This exercise asks for a copy of each line in the records below with the word "only" in it.

________________________________________

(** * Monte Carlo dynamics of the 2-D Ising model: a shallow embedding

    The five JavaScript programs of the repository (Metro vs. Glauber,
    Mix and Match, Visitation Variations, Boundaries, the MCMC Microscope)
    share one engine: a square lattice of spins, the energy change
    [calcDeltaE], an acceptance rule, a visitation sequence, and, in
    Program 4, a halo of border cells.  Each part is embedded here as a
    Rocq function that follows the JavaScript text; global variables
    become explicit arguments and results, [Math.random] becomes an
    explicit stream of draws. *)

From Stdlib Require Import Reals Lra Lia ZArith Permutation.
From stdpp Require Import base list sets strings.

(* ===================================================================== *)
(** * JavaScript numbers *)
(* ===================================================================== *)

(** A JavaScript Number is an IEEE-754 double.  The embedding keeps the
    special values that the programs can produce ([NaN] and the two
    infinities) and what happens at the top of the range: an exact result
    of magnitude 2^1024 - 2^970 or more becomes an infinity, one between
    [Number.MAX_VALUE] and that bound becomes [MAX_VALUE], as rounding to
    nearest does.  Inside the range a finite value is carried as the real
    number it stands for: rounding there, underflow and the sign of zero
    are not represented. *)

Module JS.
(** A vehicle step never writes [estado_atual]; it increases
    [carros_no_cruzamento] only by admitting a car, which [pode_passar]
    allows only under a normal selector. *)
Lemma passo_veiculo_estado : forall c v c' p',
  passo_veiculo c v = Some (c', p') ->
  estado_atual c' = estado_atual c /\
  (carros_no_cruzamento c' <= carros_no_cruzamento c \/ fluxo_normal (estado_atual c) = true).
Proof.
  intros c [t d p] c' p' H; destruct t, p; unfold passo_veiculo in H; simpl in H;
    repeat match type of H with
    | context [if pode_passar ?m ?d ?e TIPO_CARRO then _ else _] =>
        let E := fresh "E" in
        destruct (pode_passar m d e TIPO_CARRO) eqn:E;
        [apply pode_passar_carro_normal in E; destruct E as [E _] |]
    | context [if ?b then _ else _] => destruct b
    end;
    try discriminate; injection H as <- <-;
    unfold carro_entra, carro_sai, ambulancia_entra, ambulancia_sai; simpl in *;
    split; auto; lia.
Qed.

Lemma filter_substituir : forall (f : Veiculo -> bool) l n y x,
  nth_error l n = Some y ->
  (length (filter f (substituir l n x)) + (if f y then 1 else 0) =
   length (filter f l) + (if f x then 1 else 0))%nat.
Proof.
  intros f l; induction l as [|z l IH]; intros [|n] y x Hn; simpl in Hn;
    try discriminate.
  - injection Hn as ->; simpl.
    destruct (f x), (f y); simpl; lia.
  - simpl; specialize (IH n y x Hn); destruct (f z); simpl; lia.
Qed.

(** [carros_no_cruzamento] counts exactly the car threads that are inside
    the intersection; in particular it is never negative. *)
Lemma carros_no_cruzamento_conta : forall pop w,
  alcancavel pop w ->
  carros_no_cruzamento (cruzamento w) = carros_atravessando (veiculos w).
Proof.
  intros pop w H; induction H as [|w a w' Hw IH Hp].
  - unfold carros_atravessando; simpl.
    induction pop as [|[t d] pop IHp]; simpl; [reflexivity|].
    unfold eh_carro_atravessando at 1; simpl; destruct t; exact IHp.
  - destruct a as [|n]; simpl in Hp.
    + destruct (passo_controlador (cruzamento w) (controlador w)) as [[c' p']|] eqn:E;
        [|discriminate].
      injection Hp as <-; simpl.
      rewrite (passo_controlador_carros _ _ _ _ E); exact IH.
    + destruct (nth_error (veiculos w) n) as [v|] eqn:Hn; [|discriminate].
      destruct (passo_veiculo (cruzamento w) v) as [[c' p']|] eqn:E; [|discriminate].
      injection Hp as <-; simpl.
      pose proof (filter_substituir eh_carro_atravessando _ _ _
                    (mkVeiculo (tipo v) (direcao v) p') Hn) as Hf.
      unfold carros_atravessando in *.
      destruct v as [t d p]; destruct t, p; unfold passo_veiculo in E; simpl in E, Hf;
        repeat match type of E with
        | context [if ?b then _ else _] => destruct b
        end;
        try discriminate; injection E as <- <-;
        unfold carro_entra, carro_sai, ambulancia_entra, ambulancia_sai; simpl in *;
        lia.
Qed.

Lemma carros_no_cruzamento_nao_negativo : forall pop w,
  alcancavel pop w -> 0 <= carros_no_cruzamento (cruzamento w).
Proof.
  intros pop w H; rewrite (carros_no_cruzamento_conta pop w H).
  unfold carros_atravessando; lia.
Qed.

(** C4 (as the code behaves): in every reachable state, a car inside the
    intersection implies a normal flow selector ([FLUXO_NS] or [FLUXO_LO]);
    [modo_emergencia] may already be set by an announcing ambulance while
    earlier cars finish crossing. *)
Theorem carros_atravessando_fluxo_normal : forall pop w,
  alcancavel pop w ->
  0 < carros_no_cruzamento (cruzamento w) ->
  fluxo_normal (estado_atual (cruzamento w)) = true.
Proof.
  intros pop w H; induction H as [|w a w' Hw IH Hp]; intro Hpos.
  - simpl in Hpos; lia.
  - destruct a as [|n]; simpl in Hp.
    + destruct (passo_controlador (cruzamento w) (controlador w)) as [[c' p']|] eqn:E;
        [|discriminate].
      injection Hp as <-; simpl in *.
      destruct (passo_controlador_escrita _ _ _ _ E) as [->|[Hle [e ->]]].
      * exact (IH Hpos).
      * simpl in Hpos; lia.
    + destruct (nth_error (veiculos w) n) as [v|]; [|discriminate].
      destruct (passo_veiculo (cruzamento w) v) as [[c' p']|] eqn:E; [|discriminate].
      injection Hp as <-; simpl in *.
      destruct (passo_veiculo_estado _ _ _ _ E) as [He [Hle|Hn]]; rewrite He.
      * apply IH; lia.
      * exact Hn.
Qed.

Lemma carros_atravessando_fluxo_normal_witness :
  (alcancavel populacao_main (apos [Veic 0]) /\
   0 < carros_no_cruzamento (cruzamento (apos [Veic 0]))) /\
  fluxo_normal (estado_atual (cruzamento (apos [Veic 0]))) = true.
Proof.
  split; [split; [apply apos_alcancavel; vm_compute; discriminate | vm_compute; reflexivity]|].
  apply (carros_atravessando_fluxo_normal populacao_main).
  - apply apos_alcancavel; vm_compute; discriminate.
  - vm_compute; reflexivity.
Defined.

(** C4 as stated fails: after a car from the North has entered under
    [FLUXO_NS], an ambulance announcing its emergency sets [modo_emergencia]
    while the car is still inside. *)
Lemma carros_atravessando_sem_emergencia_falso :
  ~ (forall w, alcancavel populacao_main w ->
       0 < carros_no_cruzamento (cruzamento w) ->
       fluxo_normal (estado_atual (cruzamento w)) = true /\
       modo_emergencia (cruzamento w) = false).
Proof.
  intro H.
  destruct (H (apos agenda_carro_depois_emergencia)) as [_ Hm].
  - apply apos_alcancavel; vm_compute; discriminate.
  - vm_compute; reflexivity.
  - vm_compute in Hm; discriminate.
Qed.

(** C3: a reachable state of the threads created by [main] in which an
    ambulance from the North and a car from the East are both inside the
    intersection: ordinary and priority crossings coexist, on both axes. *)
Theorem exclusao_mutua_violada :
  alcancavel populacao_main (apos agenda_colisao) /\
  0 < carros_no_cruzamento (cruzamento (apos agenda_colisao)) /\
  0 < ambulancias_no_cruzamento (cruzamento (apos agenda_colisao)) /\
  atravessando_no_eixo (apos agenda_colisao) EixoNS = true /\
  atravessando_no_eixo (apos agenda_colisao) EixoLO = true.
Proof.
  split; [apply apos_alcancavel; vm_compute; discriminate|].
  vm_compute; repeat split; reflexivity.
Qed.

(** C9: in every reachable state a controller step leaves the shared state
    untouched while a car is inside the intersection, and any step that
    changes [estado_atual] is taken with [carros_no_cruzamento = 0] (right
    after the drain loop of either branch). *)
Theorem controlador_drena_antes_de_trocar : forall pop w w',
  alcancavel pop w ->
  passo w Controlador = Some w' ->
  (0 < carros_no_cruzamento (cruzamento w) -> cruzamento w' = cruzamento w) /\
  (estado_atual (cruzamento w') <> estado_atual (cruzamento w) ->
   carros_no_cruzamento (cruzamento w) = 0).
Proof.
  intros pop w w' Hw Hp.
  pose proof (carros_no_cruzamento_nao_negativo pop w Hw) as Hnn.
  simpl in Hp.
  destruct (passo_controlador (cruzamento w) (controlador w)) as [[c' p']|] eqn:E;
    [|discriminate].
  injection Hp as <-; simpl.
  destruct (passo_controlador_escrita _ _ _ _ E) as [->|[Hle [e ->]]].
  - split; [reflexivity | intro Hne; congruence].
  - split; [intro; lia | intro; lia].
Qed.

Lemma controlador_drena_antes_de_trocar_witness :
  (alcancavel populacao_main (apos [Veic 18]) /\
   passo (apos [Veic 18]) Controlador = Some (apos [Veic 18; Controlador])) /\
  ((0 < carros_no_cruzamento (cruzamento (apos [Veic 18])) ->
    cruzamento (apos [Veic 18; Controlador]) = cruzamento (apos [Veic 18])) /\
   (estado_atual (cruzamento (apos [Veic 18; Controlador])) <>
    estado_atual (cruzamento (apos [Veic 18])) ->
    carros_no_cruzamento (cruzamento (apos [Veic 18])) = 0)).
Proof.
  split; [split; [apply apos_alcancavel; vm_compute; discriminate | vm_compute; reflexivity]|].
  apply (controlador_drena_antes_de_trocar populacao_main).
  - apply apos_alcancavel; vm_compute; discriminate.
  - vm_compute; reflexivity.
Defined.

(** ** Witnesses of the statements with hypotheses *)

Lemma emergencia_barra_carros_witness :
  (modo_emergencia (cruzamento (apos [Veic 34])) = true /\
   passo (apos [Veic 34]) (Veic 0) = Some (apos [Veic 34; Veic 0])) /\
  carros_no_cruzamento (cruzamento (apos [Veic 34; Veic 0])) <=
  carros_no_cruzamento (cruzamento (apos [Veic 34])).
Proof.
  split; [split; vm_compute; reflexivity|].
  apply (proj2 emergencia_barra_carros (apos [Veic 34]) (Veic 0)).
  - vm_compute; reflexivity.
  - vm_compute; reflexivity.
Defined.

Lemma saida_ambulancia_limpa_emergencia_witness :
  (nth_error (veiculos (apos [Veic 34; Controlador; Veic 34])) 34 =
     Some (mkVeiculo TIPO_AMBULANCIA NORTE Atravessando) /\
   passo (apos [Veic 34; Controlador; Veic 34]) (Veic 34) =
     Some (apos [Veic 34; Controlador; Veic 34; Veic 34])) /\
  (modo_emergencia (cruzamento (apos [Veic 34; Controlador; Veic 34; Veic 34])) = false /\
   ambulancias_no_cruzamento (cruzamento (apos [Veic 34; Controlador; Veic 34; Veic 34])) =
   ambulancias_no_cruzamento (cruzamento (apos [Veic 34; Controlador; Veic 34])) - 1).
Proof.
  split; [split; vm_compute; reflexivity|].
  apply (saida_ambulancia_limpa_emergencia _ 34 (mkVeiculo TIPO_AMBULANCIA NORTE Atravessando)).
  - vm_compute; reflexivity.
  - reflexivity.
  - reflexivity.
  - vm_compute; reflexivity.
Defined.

________________________________________

Written solution
    [carros_no_cruzamento] only by admitting a car, which [pode_passar]
    allows only under a normal selector. *)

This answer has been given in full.